(** Stand-ins for [getJSON]: one tile set document, which refers to its
    matrix set by URL, and that matrix set. *)
Definition exampleTileSet : TileSet Z :=
  mkTileSet Z "map" (Some "/tileMatrixSets/WebMercatorQuad") None
    [mkLink "self" "/tiles" "application/json";
     mkLink "item" "/{tileMatrix}/{tileRow}/{tileCol}.png" "image/png";
     mkLink "item" "/{tileMatrix}/{tileRow}/{tileCol}.jpg" "image/jpeg"].

Definition exampleGetTileSet (u : string) : completion (TileSet Z) :=
  if String.eqb u "https://host" then Return exampleTileSet
  else Throw (Error "Not found").

Definition exampleGetTileMatrixSet (u : string)
    : completion (TileMatrixSet Z) :=
  if String.eqb u "https://host/tileMatrixSets/WebMercatorQuad"
  then Return (mkTileMatrixSet Z "WebMercatorQuad" "EPSG:3857" exampleMatrices)
  else Throw (Error "Not found").

(** ** Reading the conditions of the loops *)

Lemma strictEq_true t mediaType : strictEq t mediaType = true <-> mediaType = Some t.
Proof.
  destruct mediaType as [m|]; simpl.
  - rewrite String.eqb_eq. split; [intros ->; reflexivity | intros [= ->]; reflexivity].
  - split; discriminate.
Qed.

Lemma strictEq_false t mediaType : strictEq t mediaType = false <-> mediaType <> Some t.
Proof. rewrite <- strictEq_true. destruct (strictEq t mediaType); split; congruence. Qed.

Lemma inherits_true t : inherits t = true <-> inheritedName t.
Proof. unfold inherits, inheritedName. apply bool_decide_eq_true. Qed.

(** The lookup in the table of raster types succeeds on the four types of
    the table and on the inherited names. *)
Lemma hasTrue_map t :
  hasTrue knownMapMediaTypes t = true <-> knownRasterType t \/ inheritedName t.
Proof.
  rewrite <- inherits_true.
  unfold hasTrue, knownMapMediaTypes, knownRasterType.
  rewrite !elem_of_cons, elem_of_nil.
  repeat (rewrite lookup_insert; case_decide; [subst; simpl; tauto |]).
  rewrite lookup_singleton. case_decide; [subst; simpl; tauto |].
  simpl. split; [tauto | intros [H' | H']; [exfalso; intuition congruence | done]].
Qed.

Lemma hasTrue_vector t :
  hasTrue knownVectorMediaTypes t = true
  <-> knownVectorType t \/ inheritedName t.
Proof.
  rewrite <- inherits_true.
  unfold hasTrue, knownVectorMediaTypes, knownVectorType.
  rewrite !elem_of_cons, elem_of_nil.
  repeat (rewrite lookup_insert; case_decide; [subst; simpl; tauto |]).
  rewrite lookup_singleton. case_decide; [subst; simpl; tauto |].
  simpl. split; [tauto | intros [H' | H']; [exfalso; intuition congruence | done]].
Qed.

Lemma inheritedName_not_image t :
  inheritedName t -> ~ beginsWith "image/" t.
Proof.
  unfold inheritedName, objectPrototypeKeys, beginsWith.
  rewrite !elem_of_cons, elem_of_nil.
  intros H. repeat (destruct H as [-> | H]; [discriminate |]). destruct H.
Qed.

Lemma indexOf_zero s p : indexOf s p = 0 <-> beginsWith p s.
Proof.
  unfold indexOf, beginsWith.
  destruct s as [|a s].
  - destruct p; simpl; split; (reflexivity || discriminate).
  - change (String.index 0 p (String a s))
      with (if String.prefix p (String a s) then Some 0%nat
            else match String.index 0 p s with
                 | Some n => Some (S n)
                 | None => None
                 end).
    destruct (String.prefix p (String a s)); [split; reflexivity |].
    destruct (String.index 0 p s); split; (discriminate || lia).
Qed.

Lemma truthy_Some s : truthy (Some s) = true <-> s <> EmptyString.
Proof.
  simpl. rewrite negb_true_iff, String.eqb_neq. reflexivity.
Qed.

(** ** The loops, one link at a time *)

Lemma mapLoop_app mediaType pre rest fb :
  Forall (fun x => ~ exactMatch mediaType x) pre ->
  mapLoop mediaType (pre ++ rest) fb
  = mapLoop mediaType rest (snd (mapLoop mediaType pre fb)).
Proof.
  intros Hpre. revert fb.
  induction Hpre as [|x pre Hx _ IH]; intros fb; [reflexivity |].
  simpl. destruct (String.eqb (rel x) "item") eqn:Hrel; [| apply IH].
  destruct (strictEq (type x) mediaType) eqn:Hty.
  - exfalso. apply Hx. split; [by apply String.eqb_eq | by apply strictEq_true].
  - destruct (hasTrue knownMapMediaTypes (type x)); [apply IH |].
    destruct (negb (truthy fb) && (indexOf (type x) "image/" =? 0)); apply IH.
Qed.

_ _ _

## [EXERCISE REQUIREMENTS]
Matching lines for the string "indexOf": count them across the listing and reply with the number alone.

## [ANSWER TO THIS PROBLEM]
3